__What to work on__
Starting at the top of the entries below, set down every line exactly, please, until you reach the line with "ld_type : map_type a = Framed;", which is included too.

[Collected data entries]
- - -

(* ===== verification/Loader.v ===== *)
(** * Loading programs ([MemorySet::from_elf])

    [from_elf] builds the address space of a program: trampoline, one area for
    each loadable segment, a user stack above a page that stays unmapped, and the
    page of the trap context.  The ELF reader is a parameter; for a file whose
    segments are in ascending order ([elf_ok]) the loader returns, every page of
    every segment holds the segment's bytes, and nothing else is mapped. *)

From S2P Require Import Prelude Bytes Address FrameAlloc PageTable UserBuf MemorySet MemSpec ForkSpec AddrSpace.

Local Ltac Zify.zify_post_hook ::= Z.to_euclidean_division_equations.

(** ** Segments *)

(** Pages to map, with their permissions and initial bytes. *)
Record seg := mkSeg { sg_l : Z; sg_r : Z; sg_perm : Z; sg_data : option (list byte) }.

Definition seg_area (sg : seg) : MapArea := mkArea (mkRange (sg_l sg) (sg_r sg)) [] Framed (sg_perm sg).
Definition seg_keys (sg : seg) : list Z := area_keys (seg_area sg).

(** The area holds the segment. *)
Record loaded (s : mm) (sg : seg) (a : MapArea) : Prop := {
  ld_range : vpn_range a = mkRange (sg_l sg) (sg_r sg);
  ld_type : map_type a = Framed;
  ld_perm : map_perm a = sg_perm sg;
  ld_bytes : ∀ j f, area_frames a !! j = Some f → mem s !! f = Some (page_init (sg_data sg) j);
}.

Lemma loaded_step s s' sg a :
  (∀ p, p ∈ area_frames a → mem s' !! p = mem s !! p) → loaded s sg a → loaded s' sg a.
Proof.
  intros Hm [? ? ? Hb]. split; try done. intros j f Hj. rewrite Hm; [by apply Hb|by eapply list_elem_of_lookup_2].
Qed.

Lemma loaded_segs_step s s' P l :
  (∀ p, p ∈ concat (area_frames <$> l) → mem s' !! p = mem s !! p) → Forall2 (loaded s) P l → Forall2 (loaded s') P l.
Proof.
  intros Hm Hf. induction Hf as [|sg a P l Ha Hf IH]; [constructor|]. cbn [fmap list_fmap concat] in Hm. constructor.
  - eapply loaded_step; [|done]. intros p Hp. apply Hm. rewrite elem_of_app. by left.
  - apply IH. intros p Hp. apply Hm. rewrite elem_of_app. by right.
Qed.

- - -

__Task result__
(* ===== verification/Loader.v ===== *)
(** * Loading programs ([MemorySet::from_elf])

    [from_elf] builds the address space of a program: trampoline, one area for
    each loadable segment, a user stack above a page that stays unmapped, and the
    page of the trap context.  The ELF reader is a parameter; for a file whose
    segments are in ascending order ([elf_ok]) the loader returns, every page of
    every segment holds the segment's bytes, and nothing else is mapped. *)

From S2P Require Import Prelude Bytes Address FrameAlloc PageTable UserBuf MemorySet MemSpec ForkSpec AddrSpace.

Local Ltac Zify.zify_post_hook ::= Z.to_euclidean_division_equations.

(** ** Segments *)

(** Pages to map, with their permissions and initial bytes. *)
Record seg := mkSeg { sg_l : Z; sg_r : Z; sg_perm : Z; sg_data : option (list byte) }.

Definition seg_area (sg : seg) : MapArea := mkArea (mkRange (sg_l sg) (sg_r sg)) [] Framed (sg_perm sg).
Definition seg_keys (sg : seg) : list Z := area_keys (seg_area sg).

(** The area holds the segment. *)
Record loaded (s : mm) (sg : seg) (a : MapArea) : Prop := {
  ld_range : vpn_range a = mkRange (sg_l sg) (sg_r sg);
  ld_type : map_type a = Framed;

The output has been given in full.